Characters 
 John Atkinson - The subject of a song, he was from Murton near Appleby and was the servant of Thomas Howson, a miller. He courted the Miller's sister, and at the same time, courted and wed another, encouraged by a "friend" Thomas Skelton, who actually married them to save the fees. He broke the heart of Howson's sister and she bled to death. This song, The Barnardcastle Tragedy, sung to the tune of "Constant Anthony" appears on page 11 in Joseph Ritson's Bishopric Garland or Durham Minstrel, on page 39 in (Sir) Cuthbert Sharpe's Bishoprick Garland and page 271 in John Bell's Rhymes of Northern Bards; and tells the story and serves as a warning to other lovers.
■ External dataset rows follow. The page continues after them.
Lemma count_same P s s' : (forall i, 0 <= i < 4 -> P (th s' i) = P (th s i)) -> count P s' = count P s.
Proof. intros He. unfold count. by rewrite !He by lia. Qed.

Lemma count_bound P s : 0 <= count P s <= 4.
Proof. unfold count. destruct (P (th s 0)), (P (th s 1)), (P (th s 2)), (P (th s 3)); cbn; lia. Qed.

Lemma count_lt P s k : 0 <= k < 4 -> P (th s k) = false -> count P s <= 3.
Proof.
  intros Hk Hp. unfold count. assert (k = 0 \/ k = 1 \/ k = 2 \/ k = 3) as [->|[->|[->| ->]]] by lia; rewrite Hp;
    destruct (P (th s 0)), (P (th s 1)), (P (th s 2)), (P (th s 3)); cbn; lia.
Qed.

Lemma count_pos P s k : 0 <= k < 4 -> P (th s k) = true -> 1 <= count P s.
Proof.
  intros Hk Hp. unfold count. assert (k = 0 \/ k = 1 \/ k = 2 \/ k = 3) as [->|[->|[->| ->]]] by lia; rewrite Hp;
    destruct (P (th s 0)), (P (th s 1)), (P (th s 2)), (P (th s 3)); cbn; lia.
Qed.

(** The next thread is the first ready one after the current. *)
Lemma next_runnable_Some s n :
  next_runnable_thread s = Some n -> 0 <= n < 4 /\ th_state (th s n) = THREAD_READY.
Proof.
  unfold next_runnable_thread, SCHED_MAX_THREADS. destruct (find_range _ _ _) as [o|] eqn:E; [|done]. intros [= <-].
  apply find_range_Some in E as (_ & Hp & _). apply bool_decide_eq_true in Hp. split; [apply Z.mod_pos_bound; lia|done].
Qed.
(* ===== verification/KarmStrings.v ===== *)
(** Arena allocations are aligned and disjoint, and the strings of a program are
    byte strings: what one operation does to one string leaves every other
    string alone, however they share arenas and whatever they alias. *)

From Stdlib Require Import Sorted.
From S2P Require Import Prelude.
From S2P Require Import Bytes.
From S2P Require Import Karm.
Open Scope arm.

(** * Memory *)

Lemma ldb_stb m a v x : ldb (stb m a v) x = if a =? x then v else ldb m x.
Proof.
  unfold ldb, stb. destruct (Z.eqb_spec a x) as [->|Hn]; [by rewrite lookup_insert_eq|by rewrite lookup_insert_ne].
Qed.

(** The bytes from [a] on. *)
Definition text_at (m : gmap Z Z) (a n : Z) : list Z := map (fun i => ldb m (a + i)) (seqZ 0 n).

Lemma text_at_ext m m' a n : (forall x, a <= x < a + n -> ldb m' x = ldb m x) -> text_at m' a n = text_at m a n.
Proof.
  intros He. apply map_ext_in. intros i Hi%list_elem_of_In%elem_of_seqZ. apply He. lia.
Qed.

Lemma text_at_move m m' a b n : (forall i, 0 <= i < n -> ldb m' (b + i) = ldb m (a + i)) -> text_at m' b n = text_at m a n.
Proof. intros He. apply map_ext_in. intros i Hi%list_elem_of_In%elem_of_seqZ. apply He. lia. Qed.

Lemma text_at_app m a n k : 0 <= n -> 0 <= k -> text_at m a (n + k) = text_at m a n ++ text_at m (a + n) k.
Proof.
  intros Hn Hk. unfold text_at. rewrite seqZ_app by lia. rewrite map_app. f_equal. rewrite Z.add_0_l.
  rewrite <- (Z.add_0_r n) at 1. rewrite <- fmap_add_seqZ. rewrite map_map. apply map_ext. intros i. f_equal. lia.
Qed.

Lemma text_at_nul m a n : existsb (fun i => ldb m (u64 (a + i)) =? 0) (seqZ 0 n) = false -> 0 <= a -> a + n <= 2 ^ 64 ->
  forall i, 0 <= i < n -> ldb m (a + i) <> 0.
Proof.
  intros He Ha Hn i Hi E. assert (existsb (fun i => ldb m (u64 (a + i)) =? 0) (seqZ 0 n) = true); [|congruence].
  apply existsb_exists. exists i. split; [apply list_elem_of_In, elem_of_seqZ; lia|]. rewrite u64_id by lia. by apply Z.eqb_eq.
Qed.

(** Forward copying is right when the target does not start inside the source. *)
Lemma copy_forward d s n m :
  0 <= n -> 0 <= d -> d + n <= 2 ^ 64 -> 0 <= s -> s + n <= 2 ^ 64 -> (d <= s \/ s + n <= d) ->
  forall x, ldb (for_range 0 n (copy_byte d s) m) x = if (d <=? x) && (x <? d + n) then ldb m (s + (x - d)) else ldb m x.
Proof.
  intros Hn Hd Hdn Hs Hsn Ho.
  apply (for_range_ind (fun k m' => forall x, ldb m' x = if (d <=? x) && (x <? d + k) then ldb m (s + (x - d)) else ldb m x)); [done| |].
  - intros x. destruct (Z.leb_spec d x), (Z.ltb_spec x (d + 0)); try done; lia.
  - intros k m' Hk IH x. unfold copy_byte. rewrite ldb_stb, !u64_id by lia. rewrite !IH.
    destruct (Z.eqb_spec (d + k) x) as [<-|Hne].
    + rewrite (proj2 (Z.leb_le d (d + k))), (proj2 (Z.ltb_lt (d + k) (d + (k + 1)))) by lia. cbn [andb].
      replace (s + (d + k - d)) with (s + k) by lia. destruct (Z.leb_spec d (s + k)), (Z.ltb_spec (s + k) (d + k)); try done. cbn [andb].
      exfalso. lia.
    + destruct (Z.leb_spec d x), (Z.ltb_spec x (d + k)), (Z.ltb_spec x (d + (k + 1))); try done; lia.
Qed.

Lemma copy_backward d s n m :
  0 <= n -> 0 <= d -> d + n <= 2 ^ 64 -> 0 <= s -> s + n <= 2 ^ 64 -> s <= d ->
  forall x, ldb (for_range 0 n (fun i => copy_byte d s (n - 1 - i)) m) x = if (d <=? x) && (x <? d + n) then ldb m (s + (x - d)) else ldb m x.
Proof.
  intros Hn Hd Hdn Hs Hsn Ho.
  cut (forall x, ldb (for_range 0 n (fun i => copy_byte d s (n - 1 - i)) m) x =
    if (d + (n - n) <=? x) && (x <? d + n) then ldb m (s + (x - d)) else ldb m x); [by rewrite Z.sub_diag, Z.add_0_r|].
  apply (for_range_ind (fun k m' => forall x, ldb m' x = if (d + (n - k) <=? x) && (x <? d + n) then ldb m (s + (x - d)) else ldb m x)); [done| |].
  - intros x. destruct (Z.leb_spec (d + (n - 0)) x), (Z.ltb_spec x (d + n)); try done; lia.
  - intros k m' Hk IH x. unfold copy_byte. rewrite ldb_stb, !u64_id by lia. rewrite !IH. set (j := n - 1 - k).
    destruct (Z.eqb_spec (d + j) x) as [<-|Hne].
    + rewrite (proj2 (Z.leb_le (d + (n - (k + 1))) (d + j))), (proj2 (Z.ltb_lt (d + j) (d + n))) by lia. cbn [andb].
      replace (s + (d + j - d)) with (s + j) by lia. destruct (Z.leb_spec (d + (n - k)) (s + j)), (Z.ltb_spec (s + j) (d + n)); try done; lia.
    + destruct (Z.leb_spec (d + (n - k)) x), (Z.leb_spec (d + (n - (k + 1))) x), (Z.ltb_spec x (d + n)); try done; lia.
Qed.

(** memmove copies the source as it was, also when the ranges overlap. *)
Lemma memmove_spec d s n m :
  0 <= n -> 0 <= d -> d + n <= 2 ^ 64 -> 0 <= s -> s + n <= 2 ^ 64 ->
  forall x, ldb (memmove d s n m) x = if (d <=? x) && (x <? d + n) then ldb m (s + (x - d)) else ldb m x.
Proof.
  intros Hn Hd Hdn Hs Hsn x. unfold memmove. destruct (Z.eqb_spec d s) as [->|Hne]; cbn [orb].
  { replace (s + (x - s)) with x by lia. by destruct ((s <=? x) && (x <? s + n)). }
  destruct (Z.eqb_spec n 0) as [->|Hn0].
  { destruct (Z.leb_spec d x), (Z.ltb_spec x (d + 0)); try done; lia. }
  destruct (Z.ltb_spec d s); [apply copy_forward|apply copy_backward]; lia.
Qed.

(** * The arena *)

(** A power of two is what [alignment & (alignment - 1)] lets through. *)
Lemma power_of_two a : 0 < a < 2 ^ 64 -> Z.land a (a - 1) = 0 -> exists k, 0 <= k < 64 /\ a = 2 ^ k.
Proof.
  intros Ha Hl. exists (Z.log2 a). pose proof (Z.log2_spec a ltac:(lia)) as [H1 H2]. pose proof (Z.log2_nonneg a).
  assert (Hlog : Z.log2 a < 64) by (apply Z.log2_lt_pow2; lia). split; [lia|].
  destruct (Z.eq_dec a (2 ^ Z.log2 a)) as [|Hne]; [done|exfalso].
  assert (Hb : Z.testbit (Z.land a (a - 1)) (Z.log2 a) = true); [|by rewrite Hl, Z.bits_0 in Hb].
  rewrite Z.land_spec, Z.bit_log2 by lia. assert (Hlg : Z.log2 (a - 1) = Z.log2 a) by (apply Z.log2_unique; lia).
  rewrite <- Hlg. by rewrite Z.bit_log2 by lia.
Qed.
 Thomas Wentworth Beaumont - The subject of a song and also a Member of Parliament. The song "The Colours", possibly written by Robert Surtees, appeared on page 279 of Thomas Allan's Illustrated Edition of Tyneside Songs and Readings, together with a brief bio of the events.
 Captain John Bolton of Bulmer, near Castle Howard - The subject of a song/poem. John Bolton was an Irishman, and Lieutenant in the 1st regiment of the West Riding militia. He took Elizabeth Rainbow, a single woman from the Foundling hospital at Ackworth as an apprentice. She became pregnant with his child and he strangled her with his hands and a cord and soldier's fife. Captain Bolton hanged himself in York Castle before the death sentence could be carried out. The song "A True and tragical song concerning Captain John Bolton &c" appears on page 24 of Joseph Ritson's Yorkshire Garland and sung to the tune of "Fair lady, lay your costly robes aside"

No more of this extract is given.